Efforts to reduce air pollution here in the San Joaquin Valley have worked. That’s what makes President Donald Trump’s attempt to turn back the smog clock so infuriating.
Always eager to hurt the state he hates, and to nullify any and all Obama-era progress, Trump’s administration this week snatched back California’s unique power for setting standards on tailpipe emissions that are higher than elsewhere in the United States.
Why? To make cars cheaper, the president says.
The health of his own people doesn’t seem to matter much.
Before air districts throughout the state got serious about curbing pollution, California air was miserable. Many adults here in the Northern San Joaquin Valley remember a time when they were lucky to catch a glimpse of mountains on either side — the coastal range to the west, Sierra foothills to the east — because air pollution was so bad. The Valley’s bowl shape is largely to blame, capturing Bay Area smog blown in on delta breezes and holding it captive.
People love to hate government overreach, always sticking its nose in our private affairs. So we grumbled when, many years ago, new air rules forced us to smog-check our vehicles, and sometimes pay dearly to bring them up to snuff. We complained when rules drastically reduced the number of nights we’re allowed to stoke up the fireplace. Farmers were annoyed at limited burn days.
But these regulations and many more — however irksome — have done wonders for our air quality.
It’s measurable, the San Joaquin Valley Air Pollution Control District says. Since 1990, air rules are credited with reducing:
- Cancer risk from dirty air by 87%
- Days of high ozone risk, or summertime air pollution, by 92%
- Days of PM2.5 risk, or winter air pollution, by 58%
Even with this progress, our area remains plagued with more than our share of lung problem cases. The American Lung Association gives Stanislaus County an F grade for both ozone and particle pollution. Imagine how much more our people would suffer if not for air regulations, now the most stringent in the nation.

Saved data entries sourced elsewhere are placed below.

Lemma check_coverage_pass case_type formats sources r :
  errors (check_coverage case_type formats sources r) = [] ->
  errors r = []
  /\ (case_type = JStr "support_bot" ->
      forall src, In src required_sources ->
                  existsb (fun x => Py.eq_str x src) sources = true)
  /\ (case_type = JStr "operator_quality" ->
      forall f, In f required_formats -> In f formats).
Proof.
  unfold check_coverage. intros H.
  destruct (Py.eq_str case_type "support_bot") eqn:E1.
  - apply eq_str_true in E1. subst case_type.
    destruct (filter _ required_sources) eqn:Ef; [|exfalso; exact (error_not_nil _ _ H)].
    split; [exact H|]. split; [|discriminate].
    intros _ src Hin. pose proof (filter_nil_all _ _ Ef src Hin) as G.
    apply negb_false_iff in G. exact G.
  - destruct (Py.eq_str case_type "operator_quality") eqn:E2.
    + apply eq_str_true in E2. subst case_type.
      destruct (filter _ required_formats) eqn:Ef; [|exfalso; exact (error_not_nil _ _ H)].
      split; [exact H|]. split; [discriminate|].
      intros _ f Hin. pose proof (filter_nil_all _ _ Ef f Hin) as G.
      apply negb_false_iff in G. apply mem_In. exact G.
    + split; [exact H|]. split; intros ->; simpl in *; discriminate.
Qed.

Lemma dataset_loop_pass uids pids tids items :
  forall i s s',
    for_enumerate (example_body uids pids tids) items i s = Ok s' ->
    errors (ds_report s') = [] ->
    let exs := parsed parse_DatasetExample items in
    errors (ds_report s) = []
    /\ Forall (schema_valid parse_DatasetExample) items
    /\ Forall (example_ok uids pids tids) exs
    /\ (forall k, counter_get (ex_per_tc s') k = None <->
                  counter_get (ex_per_tc s) k = None /\ ~ In k (map ex_test_case_id exs))
    /\ (forall f, In f (formats_seen s') <->
                  In f (formats_seen s) \/ In f (map (fun e => format_str (ex_format e)) exs))
    /\ (forall src, existsb (fun x => Py.eq_str x src) (sources_seen s') = true ->
                    existsb (fun x => Py.eq_str x src) (sources_seen s) = true
                    \/ exists e, In e exs
                                 /\ Py.dict_get (ex_metadata e) "source" = Some (JStr src)).
Proof.
  induction items as [|x t IH]; intros i s s' H Hr; cbn [for_enumerate] in H; cbv zeta.
  - injection H as <-. split; [exact Hr|]. split; [constructor|]. split; [constructor|].
    simpl. split; [tauto|]. split; [tauto|]. auto.
  - destruct (example_body uids pids tids i x s) as [s1|] eqn:Hb;
      [cbn [bind] in H|discriminate H].
    destruct (IH _ _ _ H Hr) as (H1 & H2 & H3 & H4 & H5 & H6).
    unfold example_body in Hb. destruct x as [| | | | |d]; try discriminate Hb.
    destruct (parse_DatasetExample d) as [obj|] eqn:Hp.
    2:{ injection Hb as <-. exfalso. exact (error_not_nil _ _ H1). }
    cbv zeta in Hb.
    set (source := Py.dict_get_default (ex_metadata obj) "source" JNull) in *.
    match type of Hb with
    | bind ?m _ = _ => destruct m as [sources|] eqn:Es; [cbn [bind] in Hb|discriminate Hb]
    end.
    match type of Hb with
    | bind ?m _ = _ => destruct m as [r1|] eqn:Em; [cbn [bind] in Hb|discriminate Hb]
    end.
    injection Hb as <-. cbn [ds_report ex_per_tc formats_seen sources_seen] in *.
    assert (G0 : errors r1 = []).
    { destruct (String.eqb (case_str (ex_case obj)) "support_bot" && negb (Py.truthy source));
        exact H1. }
    apply check_messages_pass in Em; [|exact G0]. destruct Em as (G1 & G2 & G3).
    apply check_policy_refs_pass in G1. destruct G1 as (G4 & G5 & G6).
    destruct (Py.mem (ex_test_case_id obj) tids) eqn:Et;
      [|exfalso; exact (error_not_nil _ _ G4)].
    destruct (Py.mem (ex_use_case_id obj) uids) eqn:Eu;
      [|exfalso; exact (error_not_nil _ _ G4)].
    destruct (incr_counts (ex_per_tc s) (ex_test_case_id obj)) as [_ I2].
    split; [exact G4|]. split; [constructor; [exists d, obj; auto|exact H2]|].
    rewrite (parsed_cons _ _ _ _ Hp). split; [|split; [|split]].
    + constructor; [|exact H3]. unfold example_ok, example_refs_ok, example_messages_ok.
      split; [|split; assumption].
      split; [apply mem_In; exact Eu|]. split; [apply mem_In; exact Et|]. auto.
    + intros k. rewrite H4, I2. simpl. intuition congruence.
    + intros f. rewrite H5, DatasetGeneratorFacts.set_add_In. simpl. intuition congruence.
    + intros src Hs. destruct (H6 src Hs) as [Hin|(e & He & Hsrc)].
      2:{ right. exists e. split; [right; exact He|exact Hsrc]. }
      destruct (Py.truthy source) eqn:Ts.
      2:{ injection Es as <-. left. exact Hin. }
      unfold value_set_add in Es. destruct (Py.hashable source); [|discriminate Es].
      injection Es as <-. destruct (existsb (Py.eq_scalar source) (sources_seen s)).
      * left. exact Hin.
      * rewrite existsb_app in Hin. apply orb_true_iff in Hin. destruct Hin as [Hin|Hin].
        -- left. exact Hin.
        -- right. exists obj. split; [left; reflexivity|]. simpl in Hin.
           rewrite orb_false_r in Hin. apply eq_str_true in Hin.
           unfold source, Py.dict_get_default in Hin.
           destruct (Py.dict_get (ex_metadata obj) "source"); [congruence|discriminate Hin].
Qed.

Some of California’s rationale for strict regulations is meant to confront climate change. Even if people don’t believe the planet is warming, they can’t argue with the documented health benefits of reducing air pollution, not to mention tule fog.
And most of it still comes from vehicles.
A Los Angeles Times editorial equates Trump’s rollback order with telling automakers: “You must pollute more.” That would be funny, if it weren’t so serious for so many of our people at risk: 31,500 adults with asthma in Stanislaus County, 9,218 children with asthma, 17,541 people with COPD, or chronic obstructive pulmonary disease, the American Lung Association says.
And now the president’s people are investigating four automakers — BMW, Ford, Honda and Volkswagen — because they dared to make a deal with California, saying they’re good to stay on track with the state’s higher exhaust standards. Trump’s penchant for punishing perceived foes, even those who just want to live a higher law, is stunningly disappointing.
This region has dramatically improved our air quality precisely because California secured authority in 1970 to bypass federal air rules and come up with its own. The idea of reverting to lower standards to avoid bickering with the president is unthinkable. Our health is much more important than his ego.